**What you have to do:** Using the entries below, return word for word the lines from the one containing "build_words z (words2" up to and including the last.

Collected data entries

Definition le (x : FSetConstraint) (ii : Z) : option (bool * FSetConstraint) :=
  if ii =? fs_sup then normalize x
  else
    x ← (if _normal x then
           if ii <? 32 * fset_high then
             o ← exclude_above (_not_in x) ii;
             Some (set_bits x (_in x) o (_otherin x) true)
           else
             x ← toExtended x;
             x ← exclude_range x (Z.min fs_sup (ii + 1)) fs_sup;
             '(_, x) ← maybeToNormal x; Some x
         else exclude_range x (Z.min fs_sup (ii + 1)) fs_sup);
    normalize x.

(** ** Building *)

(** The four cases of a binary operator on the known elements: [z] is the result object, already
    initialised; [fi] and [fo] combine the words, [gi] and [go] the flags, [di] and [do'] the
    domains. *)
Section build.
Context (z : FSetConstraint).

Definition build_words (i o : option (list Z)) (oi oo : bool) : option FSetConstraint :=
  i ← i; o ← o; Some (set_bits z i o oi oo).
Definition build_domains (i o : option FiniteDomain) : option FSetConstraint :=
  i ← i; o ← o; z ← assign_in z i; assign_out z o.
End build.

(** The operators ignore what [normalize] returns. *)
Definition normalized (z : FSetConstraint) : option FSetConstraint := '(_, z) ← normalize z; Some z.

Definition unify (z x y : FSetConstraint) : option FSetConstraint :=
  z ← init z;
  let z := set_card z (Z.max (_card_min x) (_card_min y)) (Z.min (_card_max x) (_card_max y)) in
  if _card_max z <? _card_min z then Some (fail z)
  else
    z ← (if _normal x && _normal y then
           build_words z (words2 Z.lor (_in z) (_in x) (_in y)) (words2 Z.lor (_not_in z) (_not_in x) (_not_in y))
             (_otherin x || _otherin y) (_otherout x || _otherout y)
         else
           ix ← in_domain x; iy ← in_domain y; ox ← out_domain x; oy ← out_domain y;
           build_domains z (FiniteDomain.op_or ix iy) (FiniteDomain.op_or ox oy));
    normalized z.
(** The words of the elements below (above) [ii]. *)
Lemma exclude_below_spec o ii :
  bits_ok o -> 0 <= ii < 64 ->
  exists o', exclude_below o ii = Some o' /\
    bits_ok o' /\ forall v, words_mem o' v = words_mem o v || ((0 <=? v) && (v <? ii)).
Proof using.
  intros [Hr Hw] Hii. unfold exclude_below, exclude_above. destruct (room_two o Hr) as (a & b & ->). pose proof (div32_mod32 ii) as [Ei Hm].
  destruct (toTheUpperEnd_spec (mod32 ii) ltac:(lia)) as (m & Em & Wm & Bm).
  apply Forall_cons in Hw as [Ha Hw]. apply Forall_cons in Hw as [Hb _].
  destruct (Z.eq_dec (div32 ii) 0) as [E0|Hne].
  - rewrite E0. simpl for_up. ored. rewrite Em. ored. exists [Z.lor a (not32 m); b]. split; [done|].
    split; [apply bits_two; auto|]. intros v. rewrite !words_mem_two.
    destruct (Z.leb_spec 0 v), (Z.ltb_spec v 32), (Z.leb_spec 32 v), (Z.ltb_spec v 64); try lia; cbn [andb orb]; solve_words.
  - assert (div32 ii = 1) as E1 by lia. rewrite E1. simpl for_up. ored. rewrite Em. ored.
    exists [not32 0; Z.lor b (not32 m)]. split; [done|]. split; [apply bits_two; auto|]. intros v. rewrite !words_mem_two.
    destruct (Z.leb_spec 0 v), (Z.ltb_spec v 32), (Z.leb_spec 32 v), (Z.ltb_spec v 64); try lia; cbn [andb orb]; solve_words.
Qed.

**Result for this exercise:**
           build_words z (words2 Z.lor (_in z) (_in x) (_in y)) (words2 Z.lor (_not_in z) (_not_in x) (_not_in y))
             (_otherin x || _otherin y) (_otherout x || _otherout y)
         else
           ix ← in_domain x; iy ← in_domain y; ox ← out_domain x; oy ← out_domain y;
           build_domains z (FiniteDomain.op_or ix iy) (FiniteDomain.op_or ox oy));
    normalized z.
(** The words of the elements below (above) [ii]. *)
Lemma exclude_below_spec o ii :
  bits_ok o -> 0 <= ii < 64 ->
  exists o', exclude_below o ii = Some o' /\
    bits_ok o' /\ forall v, words_mem o' v = words_mem o v || ((0 <=? v) && (v <? ii)).
Proof using.
  intros [Hr Hw] Hii. unfold exclude_below, exclude_above. destruct (room_two o Hr) as (a & b & ->). pose proof (div32_mod32 ii) as [Ei Hm].
  destruct (toTheUpperEnd_spec (mod32 ii) ltac:(lia)) as (m & Em & Wm & Bm).
  apply Forall_cons in Hw as [Ha Hw]. apply Forall_cons in Hw as [Hb _].
  destruct (Z.eq_dec (div32 ii) 0) as [E0|Hne].
  - rewrite E0. simpl for_up. ored. rewrite Em. ored. exists [Z.lor a (not32 m); b]. split; [done|].
    split; [apply bits_two; auto|]. intros v. rewrite !words_mem_two.
    destruct (Z.leb_spec 0 v), (Z.ltb_spec v 32), (Z.leb_spec 32 v), (Z.ltb_spec v 64); try lia; cbn [andb orb]; solve_words.
  - assert (div32 ii = 1) as E1 by lia. rewrite E1. simpl for_up. ored. rewrite Em. ored.
    exists [not32 0; Z.lor b (not32 m)]. split; [done|]. split; [apply bits_two; auto|]. intros v. rewrite !words_mem_two.
    destruct (Z.leb_spec 0 v), (Z.ltb_spec v 32), (Z.leb_spec 32 v), (Z.ltb_spec v 64); try lia; cbn [andb orb]; solve_words.
Qed.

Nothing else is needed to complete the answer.